▶ **Work request**: Please restate the data exactly, from the first line to the last.

Recorded information START

(** * simple-pubsub: the publish/subscribe service, its queue and the machines

    A shallow embedding of [src/app.ts] and [src/utils.ts] (the [Queue] class)
    and the properties of the natural-language specification that are stated
    about them.

    Modelling conventions.
    - JavaScript objects that are mutated and shared live in explicit stores:
      the linked-list nodes of a [Queue] in the queue's node store, the
      [Machine] objects in the world's machine store.  A reference is the
      index of the object in its store.
    - Stock levels and amounts are JavaScript numbers whose value is an
      integer (the spec's [quantity: integer]), written as the integer in
      [Z].  Their sum is the sum that JavaScript computes: the exact sum
      rounded to the nearest double, ties to even, which is the exact sum on
      the safe integers and beyond them may not be.  Fractions, [NaN] and
      the infinities (sums of magnitude [2 ^ 1024] and more) are not
      modelled.
    - [Date.now()] is an oracle [clock : nat -> Z]: its [n]-th reading is
      [clock n].  The world counts the readings taken so far.
    - The trace of observations records the [console.debug] line of
      [publish], the entries of [_handle] and the entries of the [handle]
      methods, the latter as the spies of the tests record them
      ([jest.spyOn(subscriber, "handle")]): [handle] itself writes the
      record, whoever calls it.
    - An [async] function runs synchronously up to its first [await]; the
      rest of it is parked and resumed from the microtask queue once the
      running script has finished.  The world counts the parked
      [_processEvents] activations. *)

From stdpp Require Import gmap strings list fin_maps.

Open Scope Z_scope.

(** ** utils.ts: the linked-list queue *)

Module Queue.
Section Queue.
Context {T : Type}.

(** [class LinkedList<T>]: one node; [next] refers to another node. *)
Record LinkedList := mkLinkedList { value : T; next : option nat }.

(** [class Queue<T>]: [head] and [tail] refer to nodes of the store;
    [fresh] is the address the next [new LinkedList] gets. *)
Record t := mk {
  store : gmap nat LinkedList;
  fresh : nat;
  head : option nat;
  tail : option nat
}.

(** [constructor()] *)
Definition new : t :=
  {| store := ∅; fresh := O; head := None; tail := None |}.

(** [enqueue(item)] *)
Definition enqueue (item : T) (q : t) : t :=
  let a := fresh q in
  let newNode := {| value := item; next := None |} in
  match tail q with
  | None =>
      {| store := <[a := newNode]> (store q); fresh := S a;
         head := Some a; tail := Some a |}
  | Some tl =>
      {| store := alter (λ n, {| value := value n; next := Some a |}) tl
                    (<[a := newNode]> (store q));
         fresh := S a; head := head q; tail := Some a |}
  end.

(** [dequeue()].  The answer is [Some item] when an item was removed and
    [None] when there was none; what the caller gets is [returned] of it
    (below): the item itself, or [undefined].  A reference always leads to
    an object, so the lookup of [head] fails for no queue the program can
    build; the model answers [None] there. *)
Definition dequeue (q : t) : option T * t :=
  match head q with
  | None => (None, q)
  | Some h =>
      match store q !! h with
      | None => (None, q)
      | Some n =>
          let item := value n in
          match next n with
          | None =>
              (Some item,
               {| store := store q; fresh := fresh q;
                  head := None; tail := None |})
          | Some h' =>
              (Some item,
               {| store := store q; fresh := fresh q;
                  head := Some h'; tail := tail q |})
          end
      end
  end.
(* ===== verification/_CoqProject ===== *)
-Q . S2P
Prelude.v
Go.v
Store.v
PowerV9.v
PowerState.v
Chain.v
Reward.v
Versioned.v
MinerContext.v
FeeDebt.v
Utf8.v
Market.v
Diff.v
PreCommit.v
Registry.v
TableGen.v
Gen.v
Daemon.v
DaemonFlags.v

Recorded information END

▶ **Problem solution**:
(** * simple-pubsub: the publish/subscribe service, its queue and the machines

    A shallow embedding of [src/app.ts] and [src/utils.ts] (the [Queue] class)
    and the properties of the natural-language specification that are stated
    about them.

    Modelling conventions.
    - JavaScript objects that are mutated and shared live in explicit stores:
      the linked-list nodes of a [Queue] in the queue's node store, the
      [Machine] objects in the world's machine store.  A reference is the
      index of the object in its store.
    - Stock levels and amounts are JavaScript numbers whose value is an
      integer (the spec's [quantity: integer]), written as the integer in
      [Z].  Their sum is the sum that JavaScript computes: the exact sum
      rounded to the nearest double, ties to even, which is the exact sum on
      the safe integers and beyond them may not be.  Fractions, [NaN] and
      the infinities (sums of magnitude [2 ^ 1024] and more) are not
      modelled.
    - [Date.now()] is an oracle [clock : nat -> Z]: its [n]-th reading is
      [clock n].  The world counts the readings taken so far.
    - The trace of observations records the [console.debug] line of
      [publish], the entries of [_handle] and the entries of the [handle]
      methods, the latter as the spies of the tests record them
      ([jest.spyOn(subscriber, "handle")]): [handle] itself writes the
      record, whoever calls it.
    - An [async] function runs synchronously up to its first [await]; the
      rest of it is parked and resumed from the microtask queue once the
      running script has finished.  The world counts the parked
      [_processEvents] activations. *)

From stdpp Require Import gmap strings list fin_maps.

Open Scope Z_scope.

(** ** utils.ts: the linked-list queue *)

Module Queue.
Section Queue.
Context {T : Type}.

(** [class LinkedList<T>]: one node; [next] refers to another node. *)
Record LinkedList := mkLinkedList { value : T; next : option nat }.

(** [class Queue<T>]: [head] and [tail] refer to nodes of the store;
    [fresh] is the address the next [new LinkedList] gets. *)
Record t := mk {
  store : gmap nat LinkedList;
  fresh : nat;
  head : option nat;
  tail : option nat
}.

(** [constructor()] *)
Definition new : t :=
  {| store := ∅; fresh := O; head := None; tail := None |}.

(** [enqueue(item)] *)
Definition enqueue (item : T) (q : t) : t :=
  let a := fresh q in
  let newNode := {| value := item; next := None |} in
  match tail q with
  | None =>
      {| store := <[a := newNode]> (store q); fresh := S a;
         head := Some a; tail := Some a |}
  | Some tl =>
      {| store := alter (λ n, {| value := value n; next := Some a |}) tl
                    (<[a := newNode]> (store q));
         fresh := S a; head := head q; tail := Some a |}
  end.

(** [dequeue()].  The answer is [Some item] when an item was removed and
    [None] when there was none; what the caller gets is [returned] of it
    (below): the item itself, or [undefined].  A reference always leads to
    an object, so the lookup of [head] fails for no queue the program can
    build; the model answers [None] there. *)
Definition dequeue (q : t) : option T * t :=
  match head q with
  | None => (None, q)
  | Some h =>
      match store q !! h with
      | None => (None, q)
      | Some n =>
          let item := value n in
          match next n with
          | None =>
              (Some item,
               {| store := store q; fresh := fresh q;
                  head := None; tail := None |})
          | Some h' =>
              (Some item,
               {| store := store q; fresh := fresh q;
                  head := Some h'; tail := tail q |})
          end
      end
  end.
(* ===== verification/_CoqProject ===== *)
-Q . S2P
Prelude.v
Go.v
Store.v
PowerV9.v
PowerState.v
Chain.v
Reward.v
Versioned.v
MinerContext.v
FeeDebt.v
Utf8.v
Market.v
Diff.v
PreCommit.v
Registry.v
TableGen.v
Gen.v
Daemon.v
DaemonFlags.v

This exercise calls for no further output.